═════ Exercise materials

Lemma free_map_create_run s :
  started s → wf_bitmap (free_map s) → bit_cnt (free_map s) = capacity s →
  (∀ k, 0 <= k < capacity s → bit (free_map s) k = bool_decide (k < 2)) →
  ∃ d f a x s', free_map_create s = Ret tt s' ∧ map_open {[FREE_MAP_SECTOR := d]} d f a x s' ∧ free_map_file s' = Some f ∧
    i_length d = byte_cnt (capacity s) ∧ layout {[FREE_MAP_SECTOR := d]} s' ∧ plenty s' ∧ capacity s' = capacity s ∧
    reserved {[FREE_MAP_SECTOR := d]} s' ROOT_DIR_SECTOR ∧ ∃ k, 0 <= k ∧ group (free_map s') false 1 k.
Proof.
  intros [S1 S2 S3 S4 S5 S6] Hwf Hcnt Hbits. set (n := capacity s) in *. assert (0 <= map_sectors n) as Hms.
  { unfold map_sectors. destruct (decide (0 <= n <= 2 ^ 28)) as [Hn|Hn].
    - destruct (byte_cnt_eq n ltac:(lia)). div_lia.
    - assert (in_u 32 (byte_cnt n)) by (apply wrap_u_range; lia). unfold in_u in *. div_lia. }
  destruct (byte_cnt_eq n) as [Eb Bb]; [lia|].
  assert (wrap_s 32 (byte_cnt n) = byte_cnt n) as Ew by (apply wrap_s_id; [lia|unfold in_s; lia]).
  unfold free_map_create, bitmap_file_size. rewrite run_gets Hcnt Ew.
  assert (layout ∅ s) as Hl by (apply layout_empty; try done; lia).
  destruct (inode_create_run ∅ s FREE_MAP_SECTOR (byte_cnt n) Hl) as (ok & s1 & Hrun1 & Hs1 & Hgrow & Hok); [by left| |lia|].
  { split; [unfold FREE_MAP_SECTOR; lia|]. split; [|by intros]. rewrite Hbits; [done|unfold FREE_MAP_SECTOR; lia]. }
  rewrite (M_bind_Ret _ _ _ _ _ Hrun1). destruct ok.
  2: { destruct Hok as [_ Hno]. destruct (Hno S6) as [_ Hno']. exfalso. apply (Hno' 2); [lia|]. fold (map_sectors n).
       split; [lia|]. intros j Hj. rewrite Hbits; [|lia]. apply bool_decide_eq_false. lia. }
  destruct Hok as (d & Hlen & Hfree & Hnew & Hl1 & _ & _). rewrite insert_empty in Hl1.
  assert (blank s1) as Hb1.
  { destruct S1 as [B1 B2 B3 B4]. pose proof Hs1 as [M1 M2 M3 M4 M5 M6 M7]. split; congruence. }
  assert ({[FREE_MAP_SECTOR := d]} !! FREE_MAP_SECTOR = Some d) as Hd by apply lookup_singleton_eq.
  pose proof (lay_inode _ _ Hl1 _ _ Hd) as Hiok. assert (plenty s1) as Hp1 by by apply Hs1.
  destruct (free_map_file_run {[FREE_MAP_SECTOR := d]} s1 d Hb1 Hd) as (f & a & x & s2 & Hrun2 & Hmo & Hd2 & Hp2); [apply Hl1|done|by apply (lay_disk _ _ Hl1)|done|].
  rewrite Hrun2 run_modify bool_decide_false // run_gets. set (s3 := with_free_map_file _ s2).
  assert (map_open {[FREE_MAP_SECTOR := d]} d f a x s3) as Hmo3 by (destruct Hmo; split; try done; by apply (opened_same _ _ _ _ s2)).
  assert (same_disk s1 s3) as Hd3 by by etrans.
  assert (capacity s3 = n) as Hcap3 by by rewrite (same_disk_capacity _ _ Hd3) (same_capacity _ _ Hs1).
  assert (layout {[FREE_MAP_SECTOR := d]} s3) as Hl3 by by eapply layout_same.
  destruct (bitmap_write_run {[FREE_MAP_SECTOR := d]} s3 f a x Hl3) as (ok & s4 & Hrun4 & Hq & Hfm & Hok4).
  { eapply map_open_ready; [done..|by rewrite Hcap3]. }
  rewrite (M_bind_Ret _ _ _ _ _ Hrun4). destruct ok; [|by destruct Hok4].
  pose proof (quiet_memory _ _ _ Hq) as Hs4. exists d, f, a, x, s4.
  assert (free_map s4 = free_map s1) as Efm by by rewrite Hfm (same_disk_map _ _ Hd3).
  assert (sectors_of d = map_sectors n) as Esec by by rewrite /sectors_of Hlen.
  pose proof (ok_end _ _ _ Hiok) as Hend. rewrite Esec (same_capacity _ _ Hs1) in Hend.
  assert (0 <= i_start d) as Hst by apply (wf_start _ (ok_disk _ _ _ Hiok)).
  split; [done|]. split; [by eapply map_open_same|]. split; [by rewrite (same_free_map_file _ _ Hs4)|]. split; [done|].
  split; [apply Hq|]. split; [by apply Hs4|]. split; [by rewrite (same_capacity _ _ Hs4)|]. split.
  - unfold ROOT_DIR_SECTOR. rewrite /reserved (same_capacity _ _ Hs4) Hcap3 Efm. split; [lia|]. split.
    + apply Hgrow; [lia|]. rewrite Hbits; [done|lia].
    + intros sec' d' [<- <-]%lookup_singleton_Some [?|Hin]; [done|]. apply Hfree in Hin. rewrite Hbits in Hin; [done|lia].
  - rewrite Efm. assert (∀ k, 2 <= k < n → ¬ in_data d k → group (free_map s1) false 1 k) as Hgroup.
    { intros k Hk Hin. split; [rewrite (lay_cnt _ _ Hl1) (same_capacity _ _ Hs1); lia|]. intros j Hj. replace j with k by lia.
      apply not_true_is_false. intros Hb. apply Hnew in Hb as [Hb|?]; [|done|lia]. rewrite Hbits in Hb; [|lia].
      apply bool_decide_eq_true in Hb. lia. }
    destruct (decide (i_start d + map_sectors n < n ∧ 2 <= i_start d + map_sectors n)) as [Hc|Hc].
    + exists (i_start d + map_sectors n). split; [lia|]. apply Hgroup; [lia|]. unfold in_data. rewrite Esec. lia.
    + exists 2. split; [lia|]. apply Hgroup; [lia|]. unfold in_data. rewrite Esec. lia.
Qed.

══════════

Return, word for word, the lines of the data above from the line with "s') false 1 k." through the line with "fold (map_sectors n).", inclusive.

## [Answer section]
    reserved {[FREE_MAP_SECTOR := d]} s' ROOT_DIR_SECTOR ∧ ∃ k, 0 <= k ∧ group (free_map s') false 1 k.
Proof.
  intros [S1 S2 S3 S4 S5 S6] Hwf Hcnt Hbits. set (n := capacity s) in *. assert (0 <= map_sectors n) as Hms.
  { unfold map_sectors. destruct (decide (0 <= n <= 2 ^ 28)) as [Hn|Hn].
    - destruct (byte_cnt_eq n ltac:(lia)). div_lia.
    - assert (in_u 32 (byte_cnt n)) by (apply wrap_u_range; lia). unfold in_u in *. div_lia. }
  destruct (byte_cnt_eq n) as [Eb Bb]; [lia|].
  assert (wrap_s 32 (byte_cnt n) = byte_cnt n) as Ew by (apply wrap_s_id; [lia|unfold in_s; lia]).
  unfold free_map_create, bitmap_file_size. rewrite run_gets Hcnt Ew.
  assert (layout ∅ s) as Hl by (apply layout_empty; try done; lia).
  destruct (inode_create_run ∅ s FREE_MAP_SECTOR (byte_cnt n) Hl) as (ok & s1 & Hrun1 & Hs1 & Hgrow & Hok); [by left| |lia|].
  { split; [unfold FREE_MAP_SECTOR; lia|]. split; [|by intros]. rewrite Hbits; [done|unfold FREE_MAP_SECTOR; lia]. }
  rewrite (M_bind_Ret _ _ _ _ _ Hrun1). destruct ok.
  2: { destruct Hok as [_ Hno]. destruct (Hno S6) as [_ Hno']. exfalso. apply (Hno' 2); [lia|]. fold (map_sectors n).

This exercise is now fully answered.